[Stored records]
--- --- ---

Lemma inv_push_write s i v t sl :
  inv s -> threads s i = PushWrite v t -> slot_of SHIFT s t = Some sl ->
  inv (at_ i (PushRelease v t) (set_slot SHIFT t (mkSlot (s_seq sl) v) s)).
Proof.
  intros Hs Ei Hsl. pose proof (i_thread _ Hs i) as Hok. rewrite Ei in Hok.
  destruct Hok as (Ht & Hp & Hsq). pose proof (i_in _ Hs).
  assert (0 <= t < 2 ^ 31) as Ht31 by lia. destruct (slot_of_sq s t sl Ht31 Hsl) as [Es Ev].
  set (s' := at_ i _ _).
  assert (slot_step s s' i (PushRelease v t) t (mkSlot (s_seq sl) v)) as Hst by done.
  assert (owner (threads s i) = Some t) as Hown by (by rewrite Ei).
  assert (forall k, sq s' k = sq s k) as Esq.
  { intros k. rewrite (slot_step_sq s s' i _ t _ Hs Hst Ht31). case_decide; [by subst|done]. }
  assert (forall k, vl s' k = if decide (slot t = k) then Some v else vl s k) as Evl
    by (intros k; apply (slot_step_vl s s' i _ t _ Hs Hst Ht31)).
  destruct (slot_step_threads s s' i (PushRelease v t) t _ Hs Hst Hown Ht31) as (Hth & Hpu & Hpo).
  { by rewrite <- Es. }
  { cbn [thread_ok]. rewrite Esq, Evl, decide_True by done. done. }
  { right. by rewrite Ei. } { right. by rewrite Ei. }
  destruct (slot_step_frame s s' i _ t _ Hs Hst) as (? & ? & ? & ?).
  split; try done.
  - intros t' Hnn. rewrite Esq, (i_push_done _ Hs t' Hnn). unfold push_done.
    change (threads s') with (<[i := PushRelease v t]> (threads s)).
    by rewrite (same_iff push_of) by (by rewrite Ei).
  - intros t' Hnn. rewrite Esq, (i_pop_done _ Hs t' Hnn). unfold pop_done.
    change (threads s') with (<[i := PushRelease v t]> (threads s)).
    by rewrite (same_iff pop_of) by (by rewrite Ei).
  - intros t' Hnn E. rewrite Esq in E. change (threads s') with (<[i := PushRelease v t]> (threads s)).
    rewrite (same_iff taken) by (by rewrite Ei).
    intros Htk. rewrite Evl. case_decide as Ek; [rewrite <- Ek in E; lia|]. by apply (i_val _ Hs).
  - apply (i_popped _ Hs).
  - intros t' Hnn E. rewrite Esq in E. by apply (i_returned _ Hs).
  - intros k. rewrite Esq. apply (i_nonneg _ Hs).
Qed.

Lemma inv_push_release s i v t sl :
  inv s -> threads s i = PushRelease v t -> slot_of SHIFT s t = Some sl ->
  inv (at_ i Idle (set_slot SHIFT t (mkSlot (u64 (Mpmc.seq SHIFT t + 1)) (s_val sl)) s)).
Proof.
  intros Hs Ei Hsl. pose proof (i_thread _ Hs i) as Hok. rewrite Ei in Hok.
  destruct Hok as (Ht & Hp & Hsq & Hvl). pose proof (i_in _ Hs).
  assert (0 <= t < 2 ^ 31) as Ht31 by lia. destruct (slot_of_sq s t sl Ht31 Hsl) as [Es Ev].
  pose proof (round_range t ltac:(lia)).
  assert (u64 (Mpmc.seq SHIFT t + 1) = 2 * round t + 1) as Eq.
  { rewrite seq_ticket by done. apply uwrap_id. lia. }
  rewrite Eq. set (s' := at_ i _ _).
  assert (slot_step s s' i Idle t (mkSlot (2 * round t + 1) (s_val sl))) as Hst by done.
  assert (owner (threads s i) = Some t) as Hown by (by rewrite Ei).
  assert (forall k, sq s' k = if decide (slot t = k) then 2 * round t + 1 else sq s k) as Esq
    by (intros k; apply (slot_step_sq s s' i _ t _ Hs Hst Ht31)).
  assert (forall k, vl s' k = vl s k) as Evl.
  { intros k. rewrite (slot_step_vl s s' i _ t _ Hs Hst Ht31). case_decide; [by subst|done]. }
  destruct (slot_step_threads s s' i Idle t _ Hs Hst Hown Ht31) as (Hth & Hpu & Hpo);
    [cbn [s_seq]; lia | done | by left | by left |].
  destruct (slot_step_frame s s' i _ t _ Hs Hst) as (? & ? & ? & ?).
  split; try done.
  - intros t' Hnn. rewrite Esq. unfold push_done.
    change (threads s') with (<[i := Idle]> (threads s)).
    rewrite (release_iff push_of _ _ _ t) by (done || (by rewrite Ei) || apply (i_push _ Hs)).
    pose proof (i_push_done _ Hs t' Hnn) as Hd. unfold push_done in Hd.
    destruct (decide (t' = t)) as [->|Hne]; [rewrite decide_True by done; cbn; split; [split; [lia|by left]|lia]|].
    case_decide as Ek.
    + rewrite <- Ek, Hsq in Hd.
      assert (round t' <> round t) by (intros Er; by apply Hne, ticket_eq).
      assert (2 * round t' < 2 * round t + 1 <-> 2 * round t' < 2 * round t) as -> by lia.
      change (_in s') with (_in s). rewrite Hd. tauto.
    + change (_in s') with (_in s). tauto.
  - intros t' Hnn. rewrite Esq. unfold pop_done.
    change (threads s') with (<[i := Idle]> (threads s)).
    rewrite (same_iff pop_of) by (by rewrite Ei).
    pose proof (i_pop_done _ Hs t' Hnn) as Hd. unfold pop_done in Hd.
    change (_out s') with (_out s). case_decide as Ek; [|done].
    rewrite <- Hd, <- Ek, Hsq. lia.
  - intros t' Hnn E. rewrite Esq in E. change (threads s') with (<[i := Idle]> (threads s)).
    rewrite (same_iff taken) by (by rewrite Ei).
    intros Htk. rewrite Evl. case_decide as Ek; [|by apply (i_val _ Hs)].
    assert (t' = t) as -> by (apply ticket_eq; [done | lia]). rewrite Hvl. exact Hp.
  - apply (i_popped _ Hs).
  - intros t' Hnn E. rewrite Esq in E. apply (i_returned _ Hs); [done|].
    case_decide as Ek; [|done]. rewrite <- Ek. lia.
  - intros k. rewrite Esq. case_decide; [lia | apply (i_nonneg _ Hs)].
Qed.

--- --- ---

Of the lines above, retype only those from the line containing "change (_out s')" through the line containing "- intros t' Hnn E. rewrite Esq in E. apply", including both, exactly.

◆ Result:
    change (_out s') with (_out s). case_decide as Ek; [|done].
    rewrite <- Hd, <- Ek, Hsq. lia.
  - intros t' Hnn E. rewrite Esq in E. change (threads s') with (<[i := Idle]> (threads s)).
    rewrite (same_iff taken) by (by rewrite Ei).
    intros Htk. rewrite Evl. case_decide as Ek; [|by apply (i_val _ Hs)].
    assert (t' = t) as -> by (apply ticket_eq; [done | lia]). rewrite Hvl. exact Hp.
  - apply (i_popped _ Hs).
  - intros t' Hnn E. rewrite Esq in E. apply (i_returned _ Hs); [done|].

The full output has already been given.